# Just got the Word!



## NanaJane

My husband just received a call indicating we are to move to Japan (from the US) for about 3 years. It seems we can choose to live either in Tokyo or Yokohama. Anyone have any thoughts as to where would be a better choice. It will only be my husband and myself. We are older and don't want a large place and may or may not get a car. He will need daily access to Narita and have a good budget for expenses. We have time as we are not due to leave until June.


----------



## Fisherking

NanaJane said:


> My husband just received a call indicating we are to move to Japan (from the US) for about 3 years. It seems we can choose to live either in Tokyo or Yokohama. Anyone have any thoughts as to where would be a better choice. It will only be my husband and myself. We are older and don't want a large place and may or may not get a car. He will need daily access to Narita and have a good budget for expenses. We have time as we are not due to leave until June.


You don't need a car in Tokyo and trust me you don't want to drive there. Yokohama is awesome and I would go for that. It's so close to all the best shopping places and you can access China Town anytime. Also it's very cosmopolitan and has a nice clean feel to it.


----------



## NanaJane

*Thanks for your help*

We once (30+ yrs ago) lived in Yokohama (really!). But of course that was forever ago. Do you have any suggestions as to areas in Yokohama we should consider? We prefer a furnished 1-2 bed apartment but will consider other and also enjoy a more urban feel. Also any ideas as to price ranges. Since we are just dealing with the knowledge of going abroad for a long period (we have been everywhere but only for 3 wks to 3 months at a time), we will have many questions and any help would be greatly appreciated.


----------



## larabell

The "daily access to Narita" part caught my eye. I assume you mean either the airport or the nearby city from which it draws it's name. Narita is quite a distance from Tokyo and in the opposite direction from Yokohama so, while Yokohama would be great choice, a commute to Narita from Yokohama is likely to be about 90 minutes to 2 hours each way. If your husband really needs to get to Narita every day, you might be better off living somewhere like Chiba or, at the very least, the Eastern-most side of Tokyo.


----------



## AL34

Congrats Jane! sounds like you are excited so I assume this is a good move for you guys. 

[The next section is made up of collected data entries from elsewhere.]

(* ===== verification/Store.v ===== *)
(** Storage as the ledger sees it ([crates/tinywallet-x402/src/ledger/persist.rs]).

    The storage ports belong to another crate, so a port call is a constructor
    of [call] and a ledger operation is a [prog]: a tree that asks for one call
    at a time and continues with whatever the port answers, an error included.
    Nothing is assumed of the answers here; [LedgerSafety] runs many such
    programs against one shared storage, in any order. *)

From stdpp Require Import base list strings numbers gmap sets.
From S2P Require Import Prelude Text LedgerTypes.

(** * Port calls *)

(** What a stream entry's JSON value decodes to, [None] when it does not. *)
Abbreviation Entry := (option StoredPayment).

Inductive put_outcome := Written | Conflict.

(** The host's readiness record: schema version and import epoch. *)
Record StorageMigrationReady := mkReady { schema_version : Z; import_epoch : str }.

Inductive call : Type -> Type :=
  (** [streams.read_window(PAYMENTS_STREAM, from, n)]: entries with offsets *)
  | ReadWindow (from : Z) (n : nat) : call (list (Z * Entry))
  (** [streams.append(PAYMENTS_STREAM, value)]: the new entry's offset *)
  | Append (e : StoredPayment) : call Z
  (** [documents.get(BUDGETS_COLLECTION, HOLDS_ID)]: version and body, or why
      the body is not a hold document *)
  | GetHolds : call (option (Z * (str + HoldsDoc)))
  (** [documents.put_with(.., precondition)]: a version, or absent *)
  | PutHolds (version : option Z) (doc : HoldsDoc) : call put_outcome
  (** [documents.get(BUDGETS_COLLECTION, MIGRATION_READY_ID)] *)
  | GetReady : call (option (option StorageMigrationReady))
  (** [streams.len(LEGACY_PAYMENTS_STREAM)], [documents.get(LEGACY_BUDGET_COLLECTION, HOLDS_ID)] *)
  | LegacyLen : call Z
  | LegacyHolds : call bool
  (** [NEXT_RESERVATION.fetch_add(1)] *)
  | FreshId : call Z.

(** [Spin] is a loop that was cut off after its fuel: it answers nothing. *)
Inductive prog (A : Type) : Type :=
  | Ret (a : A)
  | Call {R : Type} (c : call R) (k : str + R -> prog A)
  | Spin.
Arguments Ret {A} a.
Arguments Call {A R} c k.
Arguments Spin {A}.

Fixpoint pbind {A B} (p : prog A) (f : A -> prog B) : prog B :=
  match p with
  | Ret a => f a
  | Call c k => Call c (fun r => pbind (k r) f)
  | Spin => Spin
  end.
#[export] Instance prog_ret : MRet prog := @Ret.
#[export] Instance prog_bind : MBind prog := fun A B f p => pbind p f.

(** [?] on a [Result] inside a program. *)
Definition on_ok {E A B} (m : res E A) (f : A -> prog (res E B)) : prog (res E B) :=
  match m with Ok a => f a | Err e => Ret (Err e) | Panic => Ret Panic end.

(** * Persist *)

(** [Persist::run]: failures carry the operation's name. *)
Definition run {R} (what : str) (c : call R) : prog (res str R) :=
  Call c (fun r => match r with
                   | inl error => Ret (Err (what ++ lit ": " ++ error))
                   | inr v => Ret (Ok v)
                   end).

(** A payment read back, with the hold its entry committed. *)
Abbreviation LoadedPayment := (PaymentRecord * option str)%type.

Definition WINDOW : nat := 512.

Section Persist.
Context `{Chrono}.

(** Entries that do not parse are skipped. *)
Definition parse_entry (e : Z * Entry) : option LoadedPayment :=
  match e.2 with
  | Some s => match into_record s with Ok p => Some p | _ => None end
  | None => None
  end.

(** [fuel] bounds the number of windows. *)
Fixpoint read_loop (fuel : nat) (next : Z) (acc : list LoadedPayment)
  : prog (res str (list LoadedPayment * Z)) :=
  match fuel with
  | O => Spin
  | S fuel' =>
    w ← run (lit "read payments stream") (ReadWindow next WINDOW);
    on_ok w (fun window =>
      match list.last window with
      | None => Ret (Ok (acc, next))
      | Some last =>
          read_loop fuel' (sat_add u64_max last.1 1) (acc ++ omap parse_entry window)
      end)
  end.

(** Windows read before giving up on a stream that others keep extending. *)
Definition READ_FUEL : nat := 4096.

Definition read_from (from : Z) : prog (res str (list LoadedPayment * Z)) :=
  read_loop READ_FUEL from [].

Definition append (r : PaymentRecord) (committed_hold : option str) : prog (res str Z) :=
  run (lit "append ledger record") (Append (stored_payment r committed_hold)).
End Persist.

Definition load_holds : prog (res str (option Z * HoldsDoc)) :=
  found ← run (lit "read budget holds") GetHolds;
  on_ok found (fun found =>
    match found with
    | None => Ret (Ok (None, ∅))
    | Some (version, inr doc) => Ret (Ok (Some version, doc))
    | Some (_, inl e) => Ret (Err (lit "budget holds document is unreadable: " ++ e))
    end).

Definition store_holds (version : option Z) (doc : HoldsDoc) : prog (res str bool) :=
  Call (PutHolds version doc) (fun r =>
    match r with
    | inr Written => Ret (Ok true)
    | inr Conflict => Ret (Ok false)
    | inl error => Ret (Err (lit "write budget holds: " ++ error))
    end).

Definition STORAGE_SCHEMA_VERSION : Z := 2.
Definition PAYMENTS_IMPORT_EPOCH : str := lit "x402-payments-jsonl-v1".

Definition require_migration_ready : prog (res str unit) :=
  found ← run (lit "read wallet migration readiness") GetReady;
  on_ok found (fun found =>
    match found with
    | None => Ret (Err (lit "wallet storage migration readiness is missing"))
    | Some None => Ret (Err (lit "wallet storage migration readiness is malformed"))
    | Some (Some ready) =>
        if negb (schema_version ready =? STORAGE_SCHEMA_VERSION)
        then Ret (Err (lit "wallet storage migration readiness has the wrong schema version"))
        else if negb (bool_decide (import_epoch ready = PAYMENTS_IMPORT_EPOCH))
        then Ret (Err (lit "wallet legacy payment import is not complete"))
        else Ret (Ok tt)
    end).

Definition refuse_unmigrated : prog (res str unit) :=
  legacy ← run (lit "read legacy payments stream") LegacyLen;
  on_ok legacy (fun legacy =>
    if 0 <? legacy
    then Ret (Err (show_dec legacy ++ lit " unmigrated x402.payments entries: compose storage_schema() and migrate before opening the ledger"))
    else
      holds ← run (lit "check legacy budget holds") LegacyHolds;
      on_ok holds (fun is_some =>
        if is_some : bool
        then Ret (Err (lit "legacy x402 budget holds remain: complete storage migration before opening the ledger"))
        else Ret (Ok tt))).
Lemma safe_observe_solana_expiry l c s g id issued_at last_height height observed_at :
  within c start -> settled l c s ->
  Safe (observe_solana_expiry l g id issued_at last_height height observed_at)
    (fun lr c' s' => settled lr.1 c' s') c s.
Proof.
  intros Hw Hset. unfold observe_solana_expiry. destruct (_ || _); [exact Hset|].
  eapply safe_bind; [apply safe_refresh_records; [exact Hw | apply Hset]|].
  intros [l2 res] c' s' (-> & Hrel & _ & Hi & Hs & _). cbn [fst] in *.
  pose proof (settled_same _ _ _ _ _ Hs Hi Hset) as Hset2.
  destruct res; cbn [try_]; [| exact Hset2 | exact Hset2].
  destruct (payment l2 id) as [latest|] eqn:El; [|exact Hset2].
  destruct (_ || _); [exact Hset2|]. eapply safe_bind.
  - apply safe_try_record_payment; [exact Hw | exact Hset2|].
    unfold payment in El. rewrite <- latest_by_id_lookup in El. apply latest_by_id_id in El as [_ Hin].
    destruct Hi as ((_ & _ & _ & Hall) & _). rewrite list.Forall_forall in Hall. apply (Hall latest Hin).
  - intros [l3 res'] c3 s3 Hset3. destruct res'; exact Hset3.
Qed.

(** *** Opening *)

Lemma safe_from_persist session b g s :
  budget_ok b -> limit b <= cap ->
  Safe (from_persist session (name i) b g)
    (fun m c' s' => match m with Ok l => settled l c' s' | _ => c' = ∅ end) ∅ s.
Proof.
  intros Hb Hcap. unfold from_persist. eapply safe_bind.
  { apply safe_read_from; [apply map_Forall_empty | unfold end_of; lia]. }
  cbn beta. intros m c' s' (-> & (_ & (Hall & _) & _) & _ & Hm).
  destruct m as [[entries n] | e |]; [| reflexivity | destruct Hm]. destruct Hm as [-> ->]. cbn [on_ok safe].
  rewrite drop_0. split; [|split; [intros id k a [=] | apply map_Forall_empty]].
  split; [|split; [split; [reflexivity | apply map_Forall_empty] | split; assumption]].
  unfold mirror. cbn [records next_offset committed_holds]. split; [unfold end_of; lia|]. split_and!.
  - rewrite drop_ge by (unfold end_of; lia). rewrite app_nil_r. reflexivity.
  - rewrite add_committed_union. unfold commits. set_solver.
  - exact Hall.
Qed.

Question about the access to Narita (airport I assume.) Would your husband be flying within the country every day or would it be out of Japan? Asking because if he is traveling to sites within Japan the possibility of not having a car could be an issue. I understand mass-transit is readily available, but may not be the most practical if visiting some of the more remote cities.


----------



## Tsu Tsu

NanaJane said:


> My husband just received a call indicating we are to move to Japan (from the US) for about 3 years. It seems we can choose to live either in Tokyo or Yokohama. Anyone have any thoughts as to where would be a better choice. It will only be my husband and myself. We are older and don't want a large place and may or may not get a car. He will need daily access to Narita and have a good budget for expenses. We have time as we are not due to leave until June.


Welcome to Japan.
If your husband needs to commute to Narita on a daily basis, living in Yokohama would be a hassle. Instead, Eastern Tokyo, especially along KEISEI LINE (railway connecting Narita and Ueno) such as Taito-Ku would be more convenient. You may not need a car there unless you want to weekend-drive. Cheers. Tsu Tsu


----------



## Lily22

Hi, and congrats Nanajane!

I agree with most posts, "daily access to Narita" would mean central to eastern Tokyo, if not Chiba, would be convenient for commute. Yes, Yokohama is a great area, but you'd have to go through Tokyo across to the other side from Chiba. But if Narita was only for flights, Haneda Airport opened its doorway to international flights, so Yokohama would also be convenient.

You really don't need a car if you're living in the Tokyo area, the public transportation is very much developed, and quicker than sitting in a traffic jam. Trains run in 2-3 min intervals in the center of the city, and accurate, unlike most part of the world.

Enjoy your stay!


----------